SIGHTINGS



A PR Ploy Gone Awry -
Hilton Not Planning
Space Hotel
By Sarah Tippit
http://news.excite.com/news/r/990924/17/leisure-space-hilton< FONT SIZE=+1>
9-25-99
 
 
LOS ANGELES (Reuters) - Forget about booking a room at the Intergalatic Hilton for the time being. The giant hotel chain plans to remain earth bound for a bit longer.
 
Hilton Hotels Corp said Friday that it is not planning to build a luxury resort in outer space or on the moon as some media groups have reported -- but that its Earth-based hotels are taking reservations.
 
The buzz that the Beverly Hills, Calif.-based hotel giant was planning an orbiting space resort 500 miles above the earth complete with artificial gravity and space walks for guests -- was a public relations ploy run amok, sources close to the company said.
 
It began this week after Jeannie Datz, Hilton's director of communications, told reporters Hilton was planning a December symposium to explore the possibility of building an intergalactic hotel that could be operational within 15 or 20 years.
 
Her comments were apparently based on pitches made by several companies which approached Hilton claiming they could build a $10 billion orbiting luxury resort using recycled Space Shuttle parts in anywhere from seven to 17 years.
 
Datz said her remarks also followed on the heels of statements by Peter George, chairman of Hilton Group Plc., which owns the Hilton name outside the United States, that "One day soon there will be hotels on the moon."
 
As it happens, the exploratory symposium -- which Datz said would be attended by NASA executives, engineers, designers, travel experts and hotel officials -- was being planned without the knowledge of the company's senior executives, including board chairman Barron Hilton and CEO Stephen Bollenbach.
 
Upon hearing of the plan, senior vice president in charge of investor and public relations Marc Grossman told Reuters he was shocked. "Hilton is not spending any money on a symposium," Grossman said Friday.
 
"We absolutely would not be looking for our company to be making any time or financial commitment to pursuing a hotel in outer space.
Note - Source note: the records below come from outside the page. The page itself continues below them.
(** * YAML line-length normalisation scripts: a shallow embedding

    The repository ships several Python scripts (under [scripts/]) that
    rewrite GitHub-workflow YAML files line by line.  This development
    embeds the text-rewriting functions of those scripts as Rocq functions
    over [string] and settles the properties the design document states
    about them.

    Characters are modelled as [ascii], read as the Unicode code points
    below 256; [Py.isspace] is Python's [str.isspace] on that range.
    The lines of a document come from [split] on the newline and hold no
    newline themselves, which the embeddings of the regular expressions
    rely on (a dot does not match a newline).  An iteration of a loop
    that would raise [IndexError] yields [None]; the batch runners work
    on a directory given as a list of named files, where opening a file
    can raise. *)

From Stdlib Require Import String Ascii List Arith Bool Lia.
Import ListNotations.
Open Scope list_scope.
Open Scope string_scope.

(* ================================================================== *)
(** * Python string primitives *)
(* ================================================================== *)

Module Py.

(** [str.isspace] on one character (code points below 256):
    U+0009..U+000D, U+001C..U+001F, U+0020, U+0085, U+00A0.  The regular
    expression class [\s] on [str] patterns tests the same set. *)
Definition isspace (c : ascii) : bool :=
  let n := nat_of_ascii c in
  (((9 <=? n) && (n <=? 13)) || ((28 <=? n) && (n <=? 32))
   || (n =? 133) || (n =? 160))%nat.

Definition is_empty (s : string) : bool :=
  match s with EmptyString => true | String _ _ => false end.

(** Truthiness of a string: [if s:] *)
Definition truthy (s : string) : bool := negb (is_empty s).

Definition len (s : string) : nat := String.length s.

(** [s.lstrip()] *)
Fixpoint lstrip (s : string) : string :=
  match s with
  | EmptyString => EmptyString
  | String c t => if isspace c then lstrip t else s
  end.

(** [s.rstrip()] *)
Fixpoint rstrip (s : string) : string :=
  match s with
  | EmptyString => EmptyString
  | String c t =>
      let t' := rstrip t in
      if isspace c && is_empty t' then EmptyString else String c t'
  end.

(** [s.strip()] *)
Definition strip (s : string) : string := lstrip (rstrip s).

(** [s.rstrip('\n')]: only the given character is removed. *)
Fixpoint rstrip_char (x : ascii) (s : string) : string :=
  match s with
  | EmptyString => EmptyString
  | String c t =>
      let t' := rstrip_char x t in
      if Ascii.eqb c x && is_empty t' then EmptyString else String c t'
  end.

(** [s.startswith(p)] *)
Fixpoint startswith (s p : string) : bool :=
  match p, s with
  | EmptyString, _ => true
  | String _ _, EmptyString => false
  | String a p', String b s' => Ascii.eqb a b && startswith s' p'
  end.

(** [s[:n]] and [s[n:]] for [0 <= n]. *)
Fixpoint take (n : nat) (s : string) : string :=
  match n, s with
  | O, _ => EmptyString
  | S _, EmptyString => EmptyString
  | S k, String c t => String c (take k t)
  end.

Fixpoint drop (n : nat) (s : string) : string :=
  match n, s with
  | O, _ => s
  | S _, EmptyString => EmptyString
  | S k, String _ t => drop k t
  end.

(** [s.endswith(p)] *)
Definition endswith (s p : string) : bool :=
  (len p <=? len s)%nat && String.eqb (drop (len s - len p) s) p.

(** [p in s] *)
Fixpoint contains (s p : string) : bool :=
  startswith s p ||
  match s with
  | EmptyString => false
  | String _ t => contains t p
  end.

(** [s.find(p)]; [None] stands for Python's [-1]. *)
Fixpoint find (s p : string) : option nat :=
  if startswith s p then Some 0
  else match s with
       | EmptyString => None
       | String _ t => option_map S (find t p)
       end.

(** [s.count(c)] for a one-character needle. *)
Fixpoint count_char (c : ascii) (s : string) : nat :=
  match s with
  | EmptyString => 0
  | String a t => (if Ascii.eqb a c then 1 else 0) + count_char c t
  end.

(** [s[n]] *)
Definition get (n : nat) (s : string) : option ascii := String.get n s.

(** [' ' * n] *)
Fixpoint spaces (n : nat) : string :=
  match n with
  | O => EmptyString
  | S k => String " " (spaces k)
  end.
Definition features (symbol : string) (days : Z) : option Features :=
  let closes := _get_history fetch symbol (Z.max 60 (days + 60)) in
  match closes with
  | [] =>
      Some {| ft_symbol := symbol; ft_days := days;
              ft_features := None; ft_note := Some "no history" |}
  | _ =>
      r1 ← returns_over closes 1;
      r5 ← returns_over closes 5;
      r20 ← returns_over closes 20;
      vol ← (if (days <=? py_len r1)%Z
             then statistics_pstdev sqrt (py_slice_from (- days) r1)
             else statistics_pstdev sqrt r1);
      sma20 ← _sma closes 20 ≫= last;
      ema50 ← _ema closes 50 ≫= last;
      c ← py_index closes (-1);
      p ← py_index closes (- Z.min (py_len closes) 20);
      mom ← py_truediv (c - p) (py_or p 1);
      rsi ← _rsi closes 14 ≫= last;
      x1 ← last r1;
      x5 ← last r5;
      x20 ← last r20;
      Some {| ft_symbol := symbol; ft_days := days;
              ft_features :=
                Some {| ret1 := x1; ret5 := x5; ret20 := x20; vol := vol;
                        sma20 := sma20; ema50 := ema50; momentum := mom;
                        rsi := rsi |};
              ft_note := None |}
  end.

End FeatureExtractor.

(** ** Specification vocabulary and loop invariants *)

(** "Clamped to [lo, hi]". *)
Definition clamp (lo hi x : Z) : Z :=
  if (x <? lo)%Z then lo else if (hi <? x)%Z then hi else x.

(** The latest value of SMA(window): the mean of the last
    min(length, window) closes. *)
Definition latest_sma (closes : list Q) (window : nat) : Q :=
  sma_spec closes window (length closes - 1).

(** Each entry is at least the previous one. *)
Fixpoint nondecreasing (l : list Q) : Prop :=
  match l with
  | x :: (y :: _) as t => x <= y /\ nondecreasing t
  | _ => True
  end.


(** A loop body that appends one value to the curve at each bar. *)
Definition appends {A} (body : Z * list Q -> A -> option (Z * list Q)) : Prop :=
  forall st i st', body st i = Some st' -> exists x, st'.2 = st.2 ++ [x].
(** C6 (the code departs from the claim).  [create_graph_data] cuts the
    edge list into consecutive batches of the batch size (the last one
    possibly shorter) and sends them in order.  When the store fails batch
    [n + 1], the batches before it are committed and stay so and nothing
    after it is sent.  The handler of the batch loop raises a
    [GraphCreationError] that names the batch, its size and the store's
    error; the outer [except Exception] catches that very error and raises
    another one in its place, which keeps the batch index in its text and
    adds the total number of edges, and loses the batch size and the
    store's error.  No count of committed edges is reported. *)
Theorem create_graph_data_abort (self_batch_size bs : Z) (edges : list ProjectedEdge)
    (session : Database.Neo4jSession) (n : nat) (msg : string)
    (failed : list ProjectedEdge) :
  (0 < bs)%Z ->
  chunks (length edges) (Z.to_nat bs) edges !! n = Some failed ->
  no_fault_before session n ->
  Database.faults session (Database.attempts session + n) = Some msg ->
  concat (chunks (length edges) (Z.to_nat bs) edges) = edges
  /\ Forall (fun b => 0 < length b <= Z.to_nat bs) (chunks (length edges) (Z.to_nat bs) edges)
  /\ (forall i b,
        chunks (length edges) (Z.to_nat bs) edges !! i = Some b ->
        S i < length (chunks (length edges) (Z.to_nat bs) edges) ->
        length b = Z.to_nat bs)
  /\ (Database.batch_loop session 1 (chunks (length edges) (Z.to_nat bs) edges)).2
     = Err (GraphCreationError
              ("Failed to process batch " +:+ str_int (Z.of_nat (S n)))
              [("error", VStr msg); ("batch_size", VInt (Z.of_nat (length failed)))])
  /\ Database.create_graph_data self_batch_size edges (Some bs) session
     = ({| Database.committed :=
             Database.committed session
             ++ map (map Database.config_of)
                    (take n (chunks (length edges) (Z.to_nat bs) edges));
           Database.attempts := Database.attempts session + S n;
           Database.faults := Database.faults session |},
        Err (GraphCreationError "Failed to create graph"
               [("error", VStr ("Failed to process batch " +:+ str_int (Z.of_nat (S n))));
                ("configs", VInt (Z.of_nat (length edges)))])).
Proof.
  intros Hbs Hn Hok Hfail.
  assert (0 < Z.to_nat bs) as Hbs' by lia.
  assert (Hpos : Forall (fun b : list ProjectedEdge => 0 < length b)
                   (chunks (length edges) (Z.to_nat bs) edges)).
  { eapply Forall_impl; [by apply chunks_sizes|]. simpl. lia. }
  split; [by apply chunks_concat|].
  split; [by apply chunks_sizes|].
  split; [intros i b; by apply chunks_full|].
  split; [by erewrite batch_loop_abort by eauto|].
  unfold Database.create_graph_data.
  destruct edges as [|e edges]; [by destruct n|].
  rewrite bool_decide_eq_false_2 by done.
  unfold Database.or_int, Database.range0.
  destruct (Z.eqb_spec bs 0) as [|_]; [lia|].
  destruct (Z.eqb_spec bs 0) as [|_]; [lia|].
  destruct (Z.ltb_spec bs 0) as [|_]; [lia|].
  rewrite Nat2Z.id. cbv beta iota.
  rewrite batches_are_chunks0 by done.
  by erewrite batch_loop_abort by eauto.
Qed.

Lemma create_graph_data_abort_witness :
  (Database.create_graph_data 1000 edges2500 (Some 1000%Z) second_query_fails).2
  = Err (GraphCreationError "Failed to create graph"
           [("error", VStr "Failed to process batch 2"); ("configs", VInt 2500)]).
Proof.
  destruct (create_graph_data_abort 1000 1000 edges2500 second_query_fails 1 "boom"
              (repeat sample_edge 1000)) as (_ & _ & _ & _ & ->).
  - lia.
  - vm_compute. reflexivity.
  - intros k Hk. assert (k = 0) as -> by lia. reflexivity.
  - reflexivity.
  - vm_compute. reflexivity.
Defined.

(** Without a fault every batch is committed, in order, and the counts are
    returned. *)
Lemma create_graph_data_all_committed (self_batch_size bs : Z)
    (edges : list ProjectedEdge) (session : Database.Neo4jSession) :
  (0 < bs)%Z ->
  edges <> [] ->
  no_fault_before session (length (chunks (length edges) (Z.to_nat bs) edges)) ->
  Database.create_graph_data self_batch_size edges (Some bs) session
  = ({| Database.committed :=
          Database.committed session
          ++ map (map Database.config_of) (chunks (length edges) (Z.to_nat bs) edges);
        Database.attempts :=
          Database.attempts session + length (chunks (length edges) (Z.to_nat bs) edges);
        Database.faults := Database.faults session |},
     Ok {| Database.configs_processed := length edges;
           Database.batches := length (chunks (length edges) (Z.to_nat bs) edges) |}).
Proof.
  intros Hbs Hne Hok.
  unfold Database.create_graph_data.
  destruct edges as [|e edges]; [done|].
  rewrite bool_decide_eq_false_2 by done.
  unfold Database.or_int, Database.range0.
  destruct (Z.eqb_spec bs 0) as [|_]; [lia|].
  destruct (Z.eqb_spec bs 0) as [|_]; [lia|].
  destruct (Z.ltb_spec bs 0) as [|_]; [lia|].
  rewrite Nat2Z.id. cbv beta iota.
  rewrite batches_are_chunks0 by done.
  rewrite batch_loop_all; auto.
  eapply Forall_impl; [apply chunks_sizes; lia|]. simpl. lia.
Qed.

(** ** The session cache *)

#[local] Arguments String.append : simpl nomatch.

Lemma string_app_inv_tail (a b t : string) : a +:+ t = b +:+ t -> a = b.
Proof.
  intros E.
  assert (L : forall s u, list_ascii_of_string (s +:+ u)
                          = list_ascii_of_string s ++ list_ascii_of_string u).
  { induction s as [|c s IH]; intros u; simpl; [done|]. by rewrite IH. }
  apply (f_equal list_ascii_of_string) in E. rewrite !L in E.
  apply app_inv_tail in E.
  apply (f_equal string_of_list_ascii) in E.
  by rewrite !string_of_list_ascii_of_string in E.
Qed.

Lemma session_path_inj a b : _get_session_path a = _get_session_path b -> a = b.
Proof.
  unfold _get_session_path. simpl. intros [= E]. simpl in E.
  by apply string_app_inv_tail in E.
Qed.

Lemma string_drop_app s t : string_drop (String.length s) (s +:+ t) = t.
Proof. induction s as [|c s IH]; simpl; [by destruct t|done]. Qed.

Lemma string_length_app s t : String.length (s +:+ t) = String.length s + String.length t.
Proof. induction s as [|c s IH]; simpl; [done|]. by rewrite IH. Qed.
(** [DELETE FROM chat_sessions WHERE <doomed>]: the matching sessions go;
    the [ON DELETE CASCADE] of [messages.session_id] removes their messages
    only under enforcement. *)
Definition delete_sessions (doomed : ChatSessions.row → bool) (d : Db) : Db :=
  let gone := map ChatSessions.id (filter (λ s, doomed s = true) (chat_sessions d)) in
  {| foreign_keys := foreign_keys d; users := users d;
     chat_sessions := filter (λ s, doomed s = false) (chat_sessions d);
     messages :=
       if foreign_keys d
       then filter (λ m, existsb (String.eqb (Messages.session_id m)) gone = false)
              (messages d)
       else messages d |}.

(** [DELETE FROM chat_sessions WHERE id = ?] *)
Definition delete_session_by_id (sid : string) : Db → Db :=
  delete_sessions (λ s, String.eqb (ChatSessions.id s) sid).

(** [DELETE FROM chat_sessions WHERE user_id = ?] *)
Definition delete_sessions_by_user (uid : string) : Db → Db :=
  delete_sessions (λ s, String.eqb (ChatSessions.user_id s) uid).

(** *** Statements on [messages] *)

(** [SELECT * FROM messages WHERE session_id = ? ORDER BY timestamp ASC] *)
Definition select_messages_by_session (sid : string) (d : Db) : list Messages.row :=
  merge_sort timestamp_asc
    (filter (λ m, Messages.session_id m = sid) (messages d)).
(** * grants_tagger_light: the augmentation pipeline

    A shallow embedding of [grants_tagger_light/augmentation/augment.py]
    and [grants_tagger_light/augmentation/augment_openai.py], followed by
    the pure functions of [training/dataloaders/mesh_json_loader.py] and
    of [scripts/create_xlinear_bertmesh_comparison_csv.py].

    Python values are modelled as follows: [int] as [Z], [str] as
    [string], a [list] as [list], a [dict] as an association list kept in
    insertion order (a key occurs once; an update keeps the position of
    the key, a new key goes to the end), a [float] as the dyadic number it
    holds, exceptions as a result type threaded with the mutable world
    (log, files, issued requests). *)

From Stdlib Require Import List String Ascii ZArith Lia Bool Permutation.
From Stdlib Require Import DecimalString QArith_base Sorted FinFun.
Import ListNotations.
Local Open Scope string_scope.
Local Open Scope Z_scope.

(** ** Python values that cross a dynamically typed boundary *)

(** The first component of a plan entry, a metadata field, a decoded JSON
    field: a string, an integer, or the attribute descriptor that
    [datetime.date.year] evaluates to when it is read on the class. *)
Inductive pyval : Type :=
| PStr (s : string)
| PInt (z : Z)
| PGetSetDescriptor (cls attr : string).

(** What [json.dumps] accepts among these values. *)
Definition json_serializable (v : pyval) : bool :=
  match v with
  | PStr _ | PInt _ => true
  | PGetSetDescriptor _ _ => false
  end.

(** ** Dictionaries *)

Module Dict.
Section WithValue.
Context {V : Type}.

Definition t := list (string * V).

Definition empty : t := [].

(** [d[key]] / [key in d] *)
Fixpoint get (key : string) (d : t) : option V :=
match d with
| [] => None
| (k, v) :: d' => if String.eqb k key then Some v else get key d'
end.

Definition mem (key : string) (d : t) : bool :=
match get key d with Some _ => true | None => false end.

(** [d[key] = value] *)
Fixpoint set (key : string) (value : V) (d : t) : t :=
match d with
| [] => [(key, value)]
| (k, v) :: d' =>
    if String.eqb k key then (k, value) :: d'
    else (k, v) :: set key value d'
end.

Definition keys (d : t) : list string := map fst d.
Definition items (d : t) : list (string * V) := d.

(** [d1 == d2]: the same keys with the same values, whatever the order. *)
Definition eq (d1 d2 : t) : Prop := forall k, get k d1 = get k d2.
End WithValue.
Arguments t : clear implicits.
End Dict.

(** ** The corpus *)

Module Corpus.
Record record := mk {
  journal : string;
  meshMajor : list string;
  year : Z;
  abstractText : string;
  pmid : string;
  title : string
}.
End Corpus.

Definition dataset := list Corpus.record.

(** [dset[column]] *)
Definition column {A} (f : Corpus.record -> A) (dset : dataset) : list A :=
  map f dset.

(** ** augment.py: counting labels *)

Definition count_element (element_count : Dict.t Z) (element : string)
  : Dict.t Z :=
  match Dict.get element element_count with
  | Some c => Dict.set element (c + 1) element_count
  | None => Dict.set element 1 element_count
  end.

Definition _count_elements_in_sublist (sublist : list string) : Dict.t Z :=
  fold_left count_element sublist Dict.empty.

Definition merge_item (merged_dict : Dict.t Z) (kv : string * Z) : Dict.t Z :=
  let '(key, value) := kv in
  match Dict.get key merged_dict with
  | Some m => Dict.set key (m + value) merged_dict
  | None => Dict.set key value merged_dict
  end.

Definition _merge_dicts (dict_list : list (Dict.t Z)) : Dict.t Z :=
  fold_left (fun merged_dict d => fold_left merge_item (Dict.items d) merged_dict)
            dict_list Dict.empty.

(** ** Exceptions, the world and the monad of effects *)

Inductive type_error : Type :=
| UnexpectedKeyword (func keyword : string)
| MultipleValues (func keyword : string)
| TooManyPositional (func : string)
| MissingArguments (func : string) (names : list string)
| BadArgument (name : string)
| NotIterable (type_name : string)
| NotJSONSerializable (v : pyval).

Inductive exn : Type :=
| TypeError (why : type_error)
| ZeroDivisionError
| OverflowError
| ValueError (msg : string)
| KeyError (key : string)
| IndexError
| ParseError (msg : string).

(** How a computation ends: it returns, it raises, or it waits for ever
    on a queue that nothing fills. *)
Inductive result (A : Type) : Type :=
| Ok (a : A)
| Raise (e : exn)
| Blocked.
Arguments Ok {A} a.
Arguments Raise {A} e.
Arguments Blocked {A}.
Period. The status of any such symposium is seriously in question," Grossman added.
 
Grossman said Hilton's priority continues to be running the existing hotel business and completing a previously announced acquisition of Promus Hotel Corp. (PRH.N) for $3.04 billion in cash and stock. The Promus acquisition would give Hilton several new earthly hotels to worry about such as such Promus brand names as Doubletree and Embassy Suites, Grossman said.
 
Datz remained committed to the idea Friday and accused reporters of "stirring the pot" with her superiors. "People need to have an open mind," she said.
 
Besides, she added, "Thirty years ago at a conference in Dallas on space tourism, Barron Hilton made a speech and said if there are going to be hotels in space he'd like it to be Hilton. Of course you want to be first on these things."
 
Gene Meyers, a former industrial engineer and head of the West Covina, Calif.-based Space Island Group, a consortium of 500 scientists and engineers, said that his company had been discussing the project with Datz for over a year.
 
"We wanted to call it the Space Island Hilton. The artwork was all done," Meyers said.
 
Meyers estimated the first resort would cost $10 billion but that the cost of building orbiting resorts would eventually fall as more were built. "Once you take the space aura out of it it's really a kind of a down-to-earth project," Myers said.